___ SUPPLIED RECORDS ___
Lemma significant_suggestive_summary_witness :
  disk "five.assoc" = inr five_rows /\
  p_loc five_rows = Some 8 /\
  float64_column 8 five_rows = true /\
  forallb (pd.has_column five_rows) required = true /\
  exists t1000 t100 gw sg sm,
    files (snd (@extract_top_snps Conformance.stable_numpy disk "five.assoc" "out" 1000 start))
    = (files start ++ [(out_1000 "out", t1000); (out_100 "out", t100);
                       (out_gw "out", gw); (out_sugg "out", sg);
                       (out_summary "out", sm)])%list /\
    (forall r, In r (rows gw) <->
               In r (cleaned 8 five_rows) /\
               F64.ltb (pvalue 8 r) gw_threshold = true) /\
    (forall r, In r (rows sg) <->
               In r (cleaned 8 five_rows) /\
               F64.ltb (pvalue 8 r) suggestive_threshold = true) /\
    (forall r, In r (rows gw) -> In r (rows sg)) /\
    (forall r, In r (rows gw) \/ In r (rows sg) ->
               In (summary_row five_rows 8 r) (rows sm)) /\
    columns sm = summary_header.
Proof.
  do 4 (split; [reflexivity|]).
  apply (@significant_suggestive_summary Conformance.stable_numpy disk "five.assoc" "out" 1000
           start five_rows 8); reflexivity.
Defined.

Lemma top_tables_prefix_witness :
  disk "five.assoc" = inr five_rows /\
  p_loc five_rows = Some 8 /\
  float64_column 8 five_rows = true /\
  exists t1000 t100 more,
    files (snd (@extract_top_snps Conformance.stable_numpy disk "five.assoc" "out" 1000 start))
    = (files start
       ++ (out_1000 "out", t1000) :: (out_100 "out", t100) :: more)%list /\
    len t1000 <= 4 /\
    (Z.of_nat (len t1000) <= 1000)%Z /\
    rows t100 = firstn 100 (rows t1000).
Proof.
  do 3 (split; [reflexivity|]).
  destruct (@top_tables_prefix Conformance.stable_numpy disk "five.assoc" "out" 1000 start
              five_rows 8 eq_refl eq_refl eq_refl)
    as (t1000 & t100 & more & Hfiles & Hlen & Htop & Hprefix).
  exists t1000, t100, more.
  split; [exact Hfiles|]. split; [exact Hlen|].
  split; [apply Htop; lia | apply Hprefix; lia].
Defined.

(** With [n_top = 1] the first table has one row and the second has four;
    with [n_top = -1] the first table has three rows. *)
Lemma top_100_not_a_prefix :
  (exists t1000 t100 more,
     files (snd (@extract_top_snps Conformance.stable_numpy disk "five.assoc" "out" 1 start))
     = (out_1000 "out", t1000) :: (out_100 "out", t100) :: more /\
     len t1000 = 1 /\ len t100 = 4 /\
     rows t100 <> firstn 100 (rows t1000)) /\
  (exists t1000 more,
     files (snd (@extract_top_snps Conformance.stable_numpy disk "five.assoc" "out" (-1) start))
     = (out_1000 "out", t1000) :: more /\
     ~ (Z.of_nat (len t1000) <= -1)%Z).
Proof.
  split.
  - vm_compute. do 3 eexists. split; [reflexivity|].
    split; [reflexivity|]. split; [reflexivity|].
    intros Heq. discriminate Heq.
  - do 2 eexists. split; [vm_compute; reflexivity|].
    unfold len. simpl. lia.
Qed.

Lemma cli_top_count_is_1000_witness :
  disk "five.assoc" = inr five_rows /\
  p_loc five_rows = Some 8 /\
  float64_column 8 five_rows = true /\
  exists srt t1000 more,
    Permutation srt (cleaned 8 five_rows) /\
    Sorted key_le (map (pvalue 8) srt) /\
    files (snd (@main Conformance.stable_numpy disk
                  ["extract_top_snps.py"; "five.assoc"; "out"; "2"] start))
    = (files start ++ (out_1000 "out", t1000) :: more)%list /\
    columns t1000 = columns five_rows /\
    rows t1000 = firstn (Nat.min 1000 (List.length (cleaned 8 five_rows))) srt.
Proof.
  do 3 (split; [reflexivity|]).
  apply (@cli_top_count_is_1000 Conformance.stable_numpy disk "extract_top_snps.py" "five.assoc"
           "out" ["2"] start five_rows 8); reflexivity.
Defined.

(** A third argument [2] changes nothing: all four cleaned records are
    written, not [min(2, 4)]. *)
Lemma cli_ignores_third_argument :
  exists t1000 more,
    files (snd (@main Conformance.stable_numpy disk
                  ["extract_top_snps.py"; "five.assoc"; "out"; "2"] start))
    = (out_1000 "out", t1000) :: more /\
    List.length (cleaned 8 five_rows) = 4 /\
    len t1000 = 4 /\
    len t1000 <> Nat.min 2 (List.length (cleaned 8 five_rows)).
Proof.
  vm_compute. do 2 eexists. split; [reflexivity|].
  split; [reflexivity|]. split; [reflexivity|].
  intros Heq. discriminate Heq.
Qed.


Lemma missing_p_values_excluded_witness :
  disk "three.assoc" = inr three_valid /\
  p_loc three_valid = Some 8 /\
  float64_column 8 three_valid = true /\
  (exists new,
     files (snd (@extract_top_snps Conformance.stable_numpy disk "three.assoc" "out" 1000 start))
     = (files start ++ new)%list /\
     List.length new = 5 /\
     forall path t r',
       In (path, t) new -> In r' (rows t) ->
       exists r, In r (rows three_valid) /\
                 F64.isnan (pvalue 8 r) = false /\
                 (r' = r \/ r' = summary_row three_valid 8 r)) /\
  (exists t,
     @manhattan_data Conformance.stable_numpy disk "three.assoc" start
     = (inr t, printed start ["Creating Manhattan plot from three.assoc"]) /\
     forall r',
       In r' (rows t) ->
       exists r, In r (rows three_valid) /\
                 F64.isnan (pvalue 8 r) = false /\
                 F64.ltb (pvalue 8 r) F64.zero = false /\
                 r' = pd.set_nth (@minlog_loc three_valid)
                              (@minlog10p Conformance.stable_numpy 8 r) r).
Proof.
  do 3 (split; [reflexivity|]).
  apply (@missing_p_values_excluded Conformance.stable_numpy disk "three.assoc" "out" 1000 start
           three_valid 8); reflexivity.
Defined.

(** A record with p = 0 is written to each of the five tables, and the
    Manhattan routine keeps it with an infinite [MINLOG10P]. *)
Lemma zero_p_value_reaches_every_output :
  F64.leb (pvalue 4 zero_row) F64.zero = true /\
  (let w' := snd (@extract_top_snps Conformance.stable_numpy disk "zero.assoc" "out" 1000 start) in
   map fst (files w')
   = [out_1000 "out"; out_100 "out"; out_gw "out"; out_sugg "out";
      out_summary "out"] /\
   Forall (fun f => In zero_row (rows (snd f))) (files w')) /\
  (exists t,
     fst (@manhattan_data Conformance.stable_numpy disk "zero.assoc" start) = inr t /\
     In (zero_row ++ [Num F64.pinf])%list (rows t)).
Proof.
  split; [reflexivity|]. split.
  - vm_compute. split; [reflexivity|].
    repeat constructor.
  - vm_compute. eexists. split; [reflexivity|]. left. reflexivity.
Qed.

Lemma qq_expected_quantiles_witness :
  disk "three.assoc" = inr three_valid /\
  p_loc three_valid = Some 8 /\
  float64_column 8 three_valid = true /\
  1 <= List.length (valid 8 three_valid) /\
  exists d,
    @qq_data_of Conformance.stable_numpy disk "three.assoc" start
    = (inr d, printed start ["Creating Q-Q plot from three.assoc"]) /\
    List.length (qq_pvals d) = 3 /\
    qq_expected d
    = [F64.neg (@log10 Conformance.stable_numpy (F64.div (F64.of_Z 1) (F64.of_Z 4)));
       F64.neg (@log10 Conformance.stable_numpy (F64.div (F64.of_Z 2) (F64.of_Z 4)));
       F64.neg (@log10 Conformance.stable_numpy (F64.div (F64.of_Z 3) (F64.of_Z 4)))].
Proof.
  do 3 (split; [reflexivity|]).
  assert (Hn : 1 <= List.length (valid 8 three_valid)) by (vm_compute; lia).
  split; [exact Hn|].
  destruct (@qq_expected_quantiles Conformance.stable_numpy disk "three.assoc" start three_valid 8
              eq_refl eq_refl eq_refl Hn)
    as (d & Hrun & Hlen & _ & _ & Hthree).
  exists d. split; [exact Hrun|]. split; [exact Hlen|].
  apply Hthree. reflexivity.
Defined.

Lemma qq_fallback_unreachable_witness :
  disk "three.assoc" = inr three_valid /\
  p_loc three_valid = Some 8 /\
  finite_column 8 three_valid = true /\
  valid 8 three_valid <> [] /\
  exists d,
    @qq_data_of Conformance.stable_numpy disk "three.assoc" start
    = (inr d, printed start ["Creating Q-Q plot from three.assoc"]) /\
    qq_pvals d <> [] /\
    Forall (fun p => F64.gtb p F64.zero = true) (qq_pvals d) /\
    F64.gtb (qq_chisq d) F64.zero = true /\
    exists v, qq_lambda d = Estimated v.
Proof.
  do 3 (split; [reflexivity|]).
  assert (Hne : valid 8 three_valid <> [])
    by (vm_compute; intros Heq; discriminate Heq).
  split; [exact Hne|].
  destruct (@qq_fallback_unreachable Conformance.stable_numpy disk "three.assoc" start three_valid 8
              eq_refl eq_refl eq_refl) as [Hkept _].
  destruct (Hkept Hne) as (d & Hrun & _ & Hd & Hpos & Hchisq & Hlambda).
  exists d. auto.
Defined.

(** Both sorts satisfy everything the interface asks of ['quicksort'],
    and they order two records with equal p-values differently: the
    interface does not decide whether ties keep the order of the input. *)
Lemma tie_order_depends_on_the_sort :
  first_table_ids
    (snd (@extract_top_snps Conformance.stable_numpy disk
            "tied.assoc" "out" 1000 start))
  = [Str "rs1"; Str "rs2"] /\
  first_table_ids
    (snd (@extract_top_snps Conformance.reversing_numpy disk
            "tied.assoc" "out" 1000 start))
  = [Str "rs2"; Str "rs1"].
Proof. split; vm_compute; reflexivity. Qed.

End Examples.

(** * The rest of the two scripts *)

From Stdlib Require Import OrderedTypeEx.

(** ** More about the order of binary64 *)

Lemma leb_trans (x y z : float) :
  F64.leb x y = true -> F64.leb y z = true -> F64.leb x z = true.
Proof.
  unfold_cmp.
  destruct x as [[]|[]| |[] m1 e1], y as [[]|[]| |[] m2 e2],
           z as [[]|[]| |[] m3 e3];
    simpl; try discriminate; try reflexivity; intros; solve_cmp.
Qed.

Lemma ltb_irrefl (x : float) : F64.ltb x x = false.
Proof.
  unfold_cmp.
  destruct x as [[]|[]| |[] m e]; simpl; try reflexivity;
    rewrite Z.compare_refl, Pos.compare_refl; reflexivity.
Qed.

Lemma key_le_trans (x y z : float) : key_le x y -> key_le y z -> key_le x z.
Proof.
  unfold key_le, F64.key_leb. intros Hxy Hyz.
  destruct (F64.isnan z) eqn:Hz; [reflexivity|].
  cbn [orb] in *.
  apply andb_true_iff in Hyz as [Hy Hyz]. apply negb_true_iff in Hy.
  rewrite Hy in Hxy. cbn [orb] in Hxy.
  apply andb_true_iff in Hxy as [Hx Hxy].
  rewrite Hx. cbn [andb]. eapply leb_trans; eassumption.
Qed.

Lemma key_le_leb (x y : float) :
  key_le x y -> F64.isnan y = false -> F64.leb x y = true.
Proof.
  unfold key_le, F64.key_leb. intros Hxy Hy. rewrite Hy in Hxy.
  cbn [orb] in Hxy. now apply andb_true_iff in Hxy.
Qed.

(** ** Lists cut in two *)

Lemma split_sorted {A} (R : A -> A -> Prop) (k : nat) (l : list A) :
  StronglySorted R l ->
  forall a b, In a (firstn k l) -> In b (skipn k l) -> R a b.
Proof.
  intros Hs. revert k. induction Hs as [|x l Hs IH Hx]; intros k a b.
  - rewrite firstn_nil. intros [].
  - destruct k as [|k]; cbn [firstn skipn]; [intros []|].
    intros [<-|Ha] Hb.
    + rewrite Forall_forall in Hx. apply Hx.
      rewrite <- (firstn_skipn k l). apply in_or_app. now right.
    + eapply IH; eassumption.
Qed.

Lemma filter_filter {A} (f g : A -> bool) (l : list A) :
  filter f (filter g l) = filter (fun x => g x && f x) l.
Proof.
  induction l as [|a l IH]; [reflexivity|].
  cbn [filter]. destruct (g a); cbn [filter andb]; now rewrite IH.
Qed.

(** ** The extractor: what a completed run leaves behind *)

Section ExtractorRuns.

Context `{NumPy}.
Variable read_table : string -> exn + DataFrame.

Lemma sorted_strongly j (srt : list Row) :
  Sorted key_le (map (pvalue j) srt) ->
  StronglySorted (fun a b => key_le (pvalue j a) (pvalue j b)) srt.
Proof.
  intros Hs.
  assert (Hss : StronglySorted key_le (map (pvalue j) srt)).
  { apply Sorted_StronglySorted; [|exact Hs].
    intros x y z. apply key_le_trans. }
  clear Hs. induction srt as [|r srt IH]; [constructor|].
  cbn [map] in Hss. apply StronglySorted_inv in Hss as [Hss Hr].
  constructor; [now apply IH|].
  rewrite Forall_forall in *. intros b Hb. apply Hr. now apply in_map.
Qed.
___
An exact copy of the lines above, from the one containing "eq_refl eq_refl eq_refl Hn)" down to the one containing "exists v, qq_lambda d = Estimated v." and including both, is the whole answer; retype it and nothing else.

## YOUR RESPONSE
              eq_refl eq_refl eq_refl Hn)
    as (d & Hrun & Hlen & _ & _ & Hthree).
  exists d. split; [exact Hrun|]. split; [exact Hlen|].
  apply Hthree. reflexivity.
Defined.

Lemma qq_fallback_unreachable_witness :
  disk "three.assoc" = inr three_valid /\
  p_loc three_valid = Some 8 /\
  finite_column 8 three_valid = true /\
  valid 8 three_valid <> [] /\
  exists d,
    @qq_data_of Conformance.stable_numpy disk "three.assoc" start
    = (inr d, printed start ["Creating Q-Q plot from three.assoc"]) /\
    qq_pvals d <> [] /\
    Forall (fun p => F64.gtb p F64.zero = true) (qq_pvals d) /\
    F64.gtb (qq_chisq d) F64.zero = true /\
    exists v, qq_lambda d = Estimated v.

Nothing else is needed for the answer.